Что же в этой ситуации остаётся делать человеку, не утратившему высшие ценности и полному сострадания к духовно гибнущим людям? Кричать с высокого постамента о надвигающейся беде, разбрасывая вокруг себя прокламации, а затем сжечь себя, чтобы привлечь внимание окружающих (Доменико из «Ностальгии»)? Дать Богу обет отречения от семьи, общества, даже собственного рассудка (Александр из «Жертвоприношения»)? Или, буквально хватаясь за соломинку, пронести зажжённую свечу от одного края серного бассейна до другого (Андрей Горчаков из «Ностальгии»)? Эпизод, когда герой Олега Янковского из последних сил заслоняет ладонью мерцающий огонёк свечи (в это время звучит «Реквием» Верди), потрясает. И вдруг понимаешь: это сам Тарковский. Пытающийся своим творчеством с невероятным напряжением и болью сохранить в человеке крохотный огонёк духовности среди бушующего ветра технократии и материализма, превративших некогда богоподобных людей в двуногих животных.
Я свеча… я сгорел на пиру.
Соберите мой воск поутру.
И подскажет вам эта страница,
как вам плакать и чем вам гордиться;
как веселья последнюю треть
раздарить — и легко умереть,
и под сенью случайного крова
загореться посмертно, как слово…
Эти стихи Арсения Тарковского, отца режиссёра, можно с полным основанием посвятить его сыну Андрею.

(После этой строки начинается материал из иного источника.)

(* ===== verification/TrunkRun.v ===== *)
(** * Transactions over a trunk store refine a map

    What a client of a [MultiStore] sees is the contents of the root, overlaid
    with the cache of the trunk and then with its own; closing hands a cache
    down. The laws of the root store are all that is needed. *)
From S2P Require Import Prelude ByteOrder BTreeSpec StoreTypes Client.
From S2P Require Import CacheStore MergeIter RootSpec TrunkStore.

Section trunk_run.
Context {Ob T E R RI : Type} `{SO : !Serializable Ob, !SerializableLaws Ob, BO : !BTreeOps (Value Ob) T E, !BTreeLaws (Value Ob) T E}.
Context `{HR : !RootStoreOps Ob R RI, LR : !RootStoreLaws Ob R RI} (fuel : nat).
Notation TrunkStore := (TrunkStore T R).
Notation MultiState := (T * TrunkStore)%type.
Implicit Types (ts : TrunkStore) (key : bytes) (base : gmap bytes bytes) (c d : gmap bytes (option bytes)) (ps : list prep).

(** ** Reading leaves the stores the same *)

#[local] Instance tree_same : Same T := cache_same.

#[export] Instance trunk_same : Same TrunkStore :=
  λ ts ts', ts_cache ts = ts_cache ts' ∧ same (ts_root ts) (ts_root ts') ∧ isWriting ts = isWriting ts'.
#[export] Instance trunk_same_laws : SameLaws TrunkStore.
Proof.
  split; [intros x; split; [done|split; [reflexivity|done]]|].
  intros x y z (H1 & H2 & H3) (H4 & H5 & H6). split; [congruence|split; [by etrans|congruence]].
Qed.
#[export] Instance multi_same : Same MultiState := λ s s', s.1 = s'.1 ∧ same s.2 s'.2.
#[export] Instance multi_same_laws : SameLaws MultiState.
Proof. split; [intros x; split; [done|reflexivity]|]. intros x y z (H1 & H2) (H3 & H4). split; [congruence|by etrans]. Qed.
#[export] Instance ts_root_lens_same : LensSame (ts_root_lens (T := T) (R := R)).
Proof. split; [done|intros ts r H; by split|by intros ts ts' (_ & H & _)]. Qed.
#[export] Instance ts_cache_lens_same : LensSame (ts_cache_lens (T := T) (R := R)).
Proof. split; [done| |by intros ts ts' (H & _ & _)]. intros ts a <-. split; [done|split; [reflexivity|done]]. Qed.
#[export] Instance ms_cache_lens_same : LensSame (ms_cache_lens (T := T) (R := R)).
Proof. split; [by intros []| |by intros s s' (H & _)]. intros [c ts] a <-. split; [done|reflexivity]. Qed.
#[export] Instance ms_trunk_lens_same : LensSame (ms_trunk_lens (T := T) (R := R)).
Proof. split; [by intros []| |by intros s s' (_ & H)]. intros [c ts] a H. by split. Qed.

#[export] Instance trunk_iter_laws : @IterLaws Ob TrunkStore (cacheMergeIterator RI (CacheObjIter Ob E)) _ (trunk_iter fuel) :=
  merge_iter_laws (LP := zoom_iter_laws ts_root_lens rs_iter) (LC := zoom_iter_laws ts_cache_lens cache_iterator) fuel.
#[export] Instance multi_iter_laws : @IterLaws Ob MultiState (cacheMergeIterator (cacheMergeIterator RI (CacheObjIter Ob E)) (CacheObjIter Ob E)) _ (multi_iter fuel) :=
  merge_iter_laws (LP := zoom_iter_laws ms_trunk_lens (trunk_iter fuel)) (LC := zoom_iter_laws ms_cache_lens cache_iterator) fuel.

(** ** The state of a trunk and of a transaction *)

(** The keys of changes are prepared, their values can be stored. *)
Definition prepared ps c : Prop := ∀ k o, c !! k = Some o →
  match o with Some v => PrepUpdate k ∈ ps ∧ rs_value_ok (R := R) v | None => PrepDeletion k ∈ ps end.

Record trunk_at ts base c ps : Prop := {
  ta_root : rs_reading (ts_root ts) base ps;
  ta_cache : cache_ok (ts_cache ts);
  ta_view : cache_view (ts_cache ts) = c;
  ta_idle : isWriting ts = 0;
  ta_prepared : prepared ps c
}.
Record multi_at (s : MultiState) base c d ps : Prop := {
  ma_trunk : trunk_at s.2 base c ps;
  ma_cache : cache_ok s.1;
  ma_view : cache_view s.1 = d;
  ma_prepared : prepared ps d
}.

Lemma trunk_at_same ts ts' base c ps : same ts ts' → trunk_at ts base c ps → trunk_at ts' base c ps.
Proof. intros (H1 & H2 & H3) []. split; [by eapply rs_reading_same|congruence|congruence|congruence|done]. Qed.
Lemma multi_at_same s s' base c d ps : same s s' → multi_at s base c d ps → multi_at s' base c d ps.
Proof. intros (H1 & H2) []. split; [by eapply trunk_at_same|congruence|congruence|done]. Qed.

Lemma prepared_mono ps ps' c : prepared ps c → prepared (ps ++ ps') c.
Proof. intros H k o Hk. specialize (H k o Hk). destruct o; [destruct H; split; [|done]|]; apply elem_of_app; by left. Qed.

(** ** Reading *)

Lemma peek_Ret {S A B} (L : lens S A) (f : A → outcome B) (s : S) b : f (lget L s) = Ret b → peek L f s = Ret (b, s).
Proof. unfold peek. by intros ->. Qed.

(** The shape of the reading methods: the cache, and the layer below when the key is missed. *)
Lemma layer_read {S A B} `{!Same S, !SameLaws S} (L : lens S A) (f : A → outcome (B * CacheStatus)) (below : stM S B) (missed : B) (s : S) st r m :
  f (lget L s) = Ret (r, st) →
  match st with Missed => ∃ s', below s = Ret (m, s') ∧ same s s' | Hit => r = m | JustDeleted => missed = m end →
  ∃ s', ('(res, status) ← peek L f; match status with JustDeleted => mret missed | Hit => mret res | Missed => below end) s = Ret (m, s') ∧ same s s'.
Proof.
  intros Ef H. unfold mbind at 1, stM_bind at 1. rewrite (peek_Ret L f s _ Ef). cbn [mbind outcome_bind].
  destruct st; [done|exists s; by rewrite <- H|exists s; by rewrite <- H].
Qed.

Вера и духовность! Только они, по Тарковскому, спасут мир. Необходимо обратить свои взоры от земли к Небу, выдавить из себя по капле обезьяньи привычки, перестать без конца жевать и безсмысленно хохотать. Понять глубину музыки Баха и Бетховена, постичь истину картин Андрея Рублёва и Питера Брейгеля, воспринять близко к сердцу идеи Толстого и Достоевского, красоту поэзии Тютчева и Арсения Тарковского. Вспомнить, наконец, «Отче наш», как это произошло с Александром в «Жертвоприношении» уже на пороге безумия. Но главное — научиться сострадать ближнему. До полного самоотречения! А не стоять лупоглазыми истуканами, когда на ваших глазах сгорает в пламени человек («Ностальгия») и когда единственным существом, отозвавшимся на беду, оказывается… собака.
И тогда немой от рождения мальчик произнесёт первые в своей жизни слова, которые пронзительно совпадут с первой строчкой Евангелия от Иоанна… Тогда неизбежность катастрофы растает, как дым. А мёртвое дерево всё-таки зазеленеет…
Владимир Ильич КУЗИН,
г. Владимир
P.S. Андрей Тарковский похоронен на кладбище русских эмигрантов Сент-Женевьев-де-Буа в предместье Парижа. На надгробном камне высечена надпись: «ЧЕЛОВЕКУ, КОТОРЫЙ УВИДЕЛ АНГЕЛА».